LTSpice model for a commercial toroidal output transformer

Status
This old topic is closed. If you want to reopen this topic, contact a moderator using the "Report Post" button.
Hi. I've created a model for a commercial toroidal output transformer with cathode feedback. It's not behaving as expected in amp simulations or simple test simulations.

Here are the relevant specs:

Ultralinear tap 33%
CFB Windings 10% Ra
Secondary Impedance 4 and 8 Ω
Primary Impedance 4 kΩ
Turns Ratio (Np:Ns) 31.62:1 (4Ω) , 22.36:1 (8Ω)
Primary Inductance Lp 580 H
Primary Leakage Inductance Lsp 4.31 mH
Total Primary DC Resistance 65Ω
Effective Primary Capacitance 1.8 nF

For 8Ω Ls = Lp/n**2 = 580/22.36 = 1.16H.
A UL tap of 33% means primary windings of 193H, 97H, 97H and 193H.
CFB: not really sure about "Ra" but anyway10% CFB means CFB windings of 580/2 * 0.1 = 2.9H.

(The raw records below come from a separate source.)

(** The abstract allocator. *)
Inductive heap_step (h : heap) : op → N → heap → Prop :=
  | step_null o : (∃ n, o = MallocWords n) ∨ (∃ a b, o = Cons a b) → heap_step h o NULLP h
  | step_malloc n p ws : ws = replicate (N.to_nat (words_size n / 8)) 0 → new_object h p ws →
      heap_step h (MallocWords n) p (<[p:=ws]> h)
  | step_cons a b p : new_object h p [a; b] → heap_step h (Cons a b) p (<[p:=[a; b]]> h)
  | step_set p i v ws : h !! p = Some ws → heap_step h (SetWord p i v) 0 (<[p:=<[i:=v]> ws]> h)
  | step_get p i ws w : h !! p = Some ws → ws !! i = Some w → heap_step h (GetWord p i) w h.

(** A client that goes on by what it got. *)
Inductive client :=
  | Done
  | Do (o : op) (k : N → client).

(** The client stays inside its objects, whatever the allocator answers. *)
Fixpoint client_ok (h : heap) (c : client) : Prop :=
  match c with
  | Done => True
  | Do o k => op_ok h o ∧ ∀ r h', heap_step h o r h' → client_ok h' (k r)
  end.
Inductive heap_run : heap → client → list N → heap → Prop :=
  | run_done h : heap_run h Done [] h
  | run_do h o k r h' rs h'' :
      heap_step h o r h' → heap_run h' (k r) rs h'' → heap_run h (Do o k) (r :: rs) h''.

Section refinement.
Context `{TinyCollector} {NDEBUG : bool} {tiny_fl : addr}.
Implicit Types (m : mem) (h : heap).
#[local] Notation lo := GC_least_plausible_heap_addr.

Definition run_op (o : op) : ST mem N :=
  match o with
  | MallocWords n => GC_MALLOC_WORDS NDEBUG n tiny_fl
  | Cons a b => GC_CONS NDEBUG a b tiny_fl
  | SetWord p i v => store_ptr (p + 8 * N.of_nat i) v;; mret 0
  | GetWord p i => load_ptr (p + 8 * N.of_nat i)
  end.
Fixpoint run_client (c : client) : ST mem (list N) :=
  match c with
  | Done => mret []
  | Do o k => r ← run_op o; rs ← run_client (k r); mret (r :: rs)
  end.

(** The memory holds the client's objects and their words. *)
Definition heap_rep (h : heap) m : Prop :=
  (∃ free, tiny_inv lo 0 GC_I_NORMAL tiny_fl (heap_regions h) free m) ∧
  ∀ p ws i w, h !! p = Some ws → ws !! i = Some w →
    load_ptr (p + 8 * N.of_nat i) m = Some (w, m).

Lemma heap_regions_elem h p ws :
  h !! p = Some ws → (p, 8 * N.of_nat (length ws)) ∈ heap_regions h.
Proof.
  intros Hp. apply (list_elem_of_fmap_2 (λ o : addr * list N, (o.1, 8 * N.of_nat (length o.2))) _ (p, ws)).
  by apply elem_of_map_to_list.
Qed.
Lemma heap_regions_insert h p ws : h !! p = None →
  heap_regions (<[p:=ws]> h) ≡ₚ (p, 8 * N.of_nat (length ws)) :: heap_regions h.
Proof. intros Hp. unfold heap_regions. by rewrite map_to_list_insert. Qed.
Lemma heap_regions_delete h p ws : h !! p = Some ws →
  heap_regions h ≡ₚ (p, 8 * N.of_nat (length ws)) :: heap_regions (delete p h).
Proof. intros Hp. rewrite <- (insert_delete_id h p ws Hp) at 1. apply heap_regions_insert, lookup_delete_eq. Qed.

Lemma tiny_inv_perm nd kind live live' free m :
  live ≡ₚ live' → tiny_inv lo nd kind tiny_fl live free m → tiny_inv lo nd kind tiny_fl live' free m.
Proof.
  intros Hp [L O A E S F C V]. split; try done.
  - eapply separate_perm; [|exact S]. by rewrite Hp.
  - intros p n Hin. apply V. by rewrite Hp.
Qed.

(** The words of objects whose bytes stayed the same. *)
Definition heap_words h m : Prop :=
  ∀ p ws i w, h !! p = Some ws → ws !! i = Some w → load_ptr (p + 8 * N.of_nat i) m = Some (w, m).
Lemma word_same m m' p (ws : list N) i w :
  same_on m m' (p, 8 * N.of_nat (length ws)) → ws !! i = Some w →
  load_ptr (p + 8 * N.of_nat i) m = Some (w, m) → load_ptr (p + 8 * N.of_nat i) m' = Some (w, m').
Proof.
  intros Hs Hi. apply load_ptr_same. apply lookup_lt_Some in Hi. eapply same_on_sub; [exact Hs|lia|lia].
Qed.
Lemma heap_words_same h m m' :
  (∀ r, r ∈ heap_regions h → same_on m m' r) → heap_words h m → heap_words h m'.
Proof. intros Hs Hw p ws i w Hp Hi. eapply word_same; [by apply Hs, heap_regions_elem|done|by eapply Hw]. Qed.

I've distributed series resistance proportionally.

I've assumed that the Effective Primary Capacitance is distributed amongst the parallel capacitance parameters assuming the primary winding capacitances are in parallel.

Here is the transformer model in a test simulation:

Transformer test model.png

In this simulation, if I try to calculate Rp as Vin RMS/Iin RMS I don't get 4K as I should.

So, what have I done wrong here?
 

PRR

Member
Joined 2003
Paid Member
....In this simulation, if I try to calculate Rp as Vin RMS/Iin RMS I don't get 4K as I should.

So what DO you get?

Counting on thumbs, I get 3,887r, which is "exactly 4K" for practical purpose.

L1 L2 on coupled core sum as the square of the roots. So 193H+97H makes 563H. 563H/1.16H makes 486:1 impedance ratio. 486*8r makes 3,887r. *For one side!*

In _my_ simulator (which I did not try), I know the floating windings ends will make it complain directly. Of course it would work in practice, which shows that simulators are awful dumb. Are you sure your sim isn't throwing an error but not displaying it to you?
 

PRR

Member
Joined 2003
Paid Member
Ah, I see what you've done.

The primary values you propose do not account for coupling. I re-figured to get proper end-to-end values, and UL taps, and K taps though I did it too fast and do not trust me.
 

Attachments

  • dch53-2.gif
    dch53-2.gif
    9.8 KB · Views: 594
Last edited:
Ah, I see what you've done.
The primary values you propose do not account for coupling. I re-figured to get proper end-to-end values, and UL taps, and K taps though I did it too fast and do not trust me.

Thanks very much for that. The amp simulation is much better now. A few questions:

1. How did you calculate those values? I've done a lot of searching but couldn't find anything helpful. The links I've used for modeling transformers don't mention anything about converting actual inductances for modeling purposes.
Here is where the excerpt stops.